Proseguendo nell’esposizione dei lineamenti fondamentali di Il capitale analizzeremo: l’“accumulazione originaria”, l’origine del profitto dal pluslavoro, il “plusvalore assoluto” e “relativo”, la necessità dell’innovazione tecnologica e le condizioni paradossali che produce sui lavoratori salariati.

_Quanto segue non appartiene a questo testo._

(* ===== verification/GatewayClaims.v ===== *)
(** * Theorems about terminal use through the gateway

    An invariant of every sequence of calls: an Agent that is being removed is
    not in use, and the stores stay within their limits.  Tickets are consumed
    once, by the holder they were issued to. *)

From stdpp Require Import base tactics list gmap strings.
From Stdlib Require Import ZArith Lia.
From S2P Require Import Prelude Sql Models Gateway.

(** ** Calls *)
Inductive GatewayCall :=
| GTryAcquire (token : string)
| GLimiterReserve (token : string)
| GLimiterRelease (slot : option string)
| GReserve (blocker : option (string -> option bool)) (token agent : string) (binding : Binding)
    (slot : option string) (now now' : time)
| GReleaseReservation (r : option GatewayTicketReservation)
| GCommit (blocker : option (string -> option bool)) (r : GatewayTicketReservation)
    (token actor agent terminal ws_path upstream : string) (expires_at now : time)
| GConsume (ticket agent terminal ws_path : string) (actor : option string) (now : time)
| GReleaseActive (t : GatewayTicket)
| GBeginRemoval (agent : string) (now : time)
| GAbortRemoval (agent : string)
| GHasUsage (agent : string) (now : time).

Definition on_limiter (f : GatewayProxyLimiter -> GatewayProxyLimiter) (g : Gateway) : Gateway :=
  g <| gate_limiter := f (gate_limiter g) |>.

Definition gateway_run (c : GatewayConfig) (op : GatewayCall) (g : Gateway) : Gateway :=
  match op with
  | GTryAcquire token => on_limiter (fun l => (try_acquire c token l).2) g
  | GLimiterReserve token => on_limiter (fun l => (limiter_reserve c token l).2) g
  | GLimiterRelease slot => on_limiter (limiter_release slot) g
  | GReserve b token agent binding slot now now' => (reserve c b token agent binding slot now now' g).2
  | GReleaseReservation r => release_reservation r g
  | GCommit b r token actor agent terminal ws up e now => (commit b r token actor agent terminal ws up e now g).2
  | GConsume ticket agent terminal ws actor now => (consume_for_websocket ticket agent terminal ws actor now g).2
  | GReleaseActive t => release_active t g
  | GBeginRemoval agent now => (begin_removal agent now g).2
  | GAbortRemoval agent => abort_removal agent g
  | GHasUsage agent now => (has_usage agent now g).2
  end.

Definition empty_gateway : Gateway := mkGateway ∅ ∅ ∅ ∅ (mkLimiter ∅ []).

I concetti fondamentali de Il capitale – parte III

di Renato Caputo

Proseguendo nell’esposizione dei lineamenti fondamentali di Il capitale analizzeremo: l’“accumulazione originaria”, l’origine del profitto dal pluslavoro, il “plusvalore assoluto” e “relativo”, la necessità dell’innovazione tecnologica e le condizioni paradossali che produce sui lavoratori salariati.

segue da parte II

L’Accumulazione originaria

Il monopolio dei mezzi di produzione e di riproduzione della forza lavoro – presupposto del modo di produzione capitalista in quanto rende necessaria l’alienazione della capacità di lavoro del proletario – è il prodotto dell’accumulazione originaria del capitale, a partire dalla dissoluzione del feudalesimo mediante lo sviluppo dei commerci e delle attività finanziarie. La forza-lavoro, essendo ridotta a merce, ha un suo valore che equivale a quello dei mezzi di sussistenza necessari per la sua riproduzione. Perciò chi sostiene che l’uomo non è una merce, dovrebbe conseguentemente battersi contro un sistema che riduce l’essenza generica della maggioranza degli individui a una merce, per altro da vendere sempre a un prezzo ribassato. In effetti, in cambio dello sfruttamento della forza-lavoro, i capitalisti corrispondono alla classe dei salariati il salario minimo necessario, in una determinata epoca e società, per consentirle di continuare a lavorare fino a quando non sarà sostituibile dalla nuova generazione, a tale scopo formata. Il salario, come categoria sociale, è corrisposto al salariato in forma diretta con la busta paga, in forma indiretta attraverso tutti quei servizi a prezzi calmierati indispensabili alla riproduzione della forza lavoro, e in forma differita nel tempo, come riserva necessaria a non far morire di stenti il lavoratore quando non è più abile a essere adeguatamente sfruttato sul posto di lavoro.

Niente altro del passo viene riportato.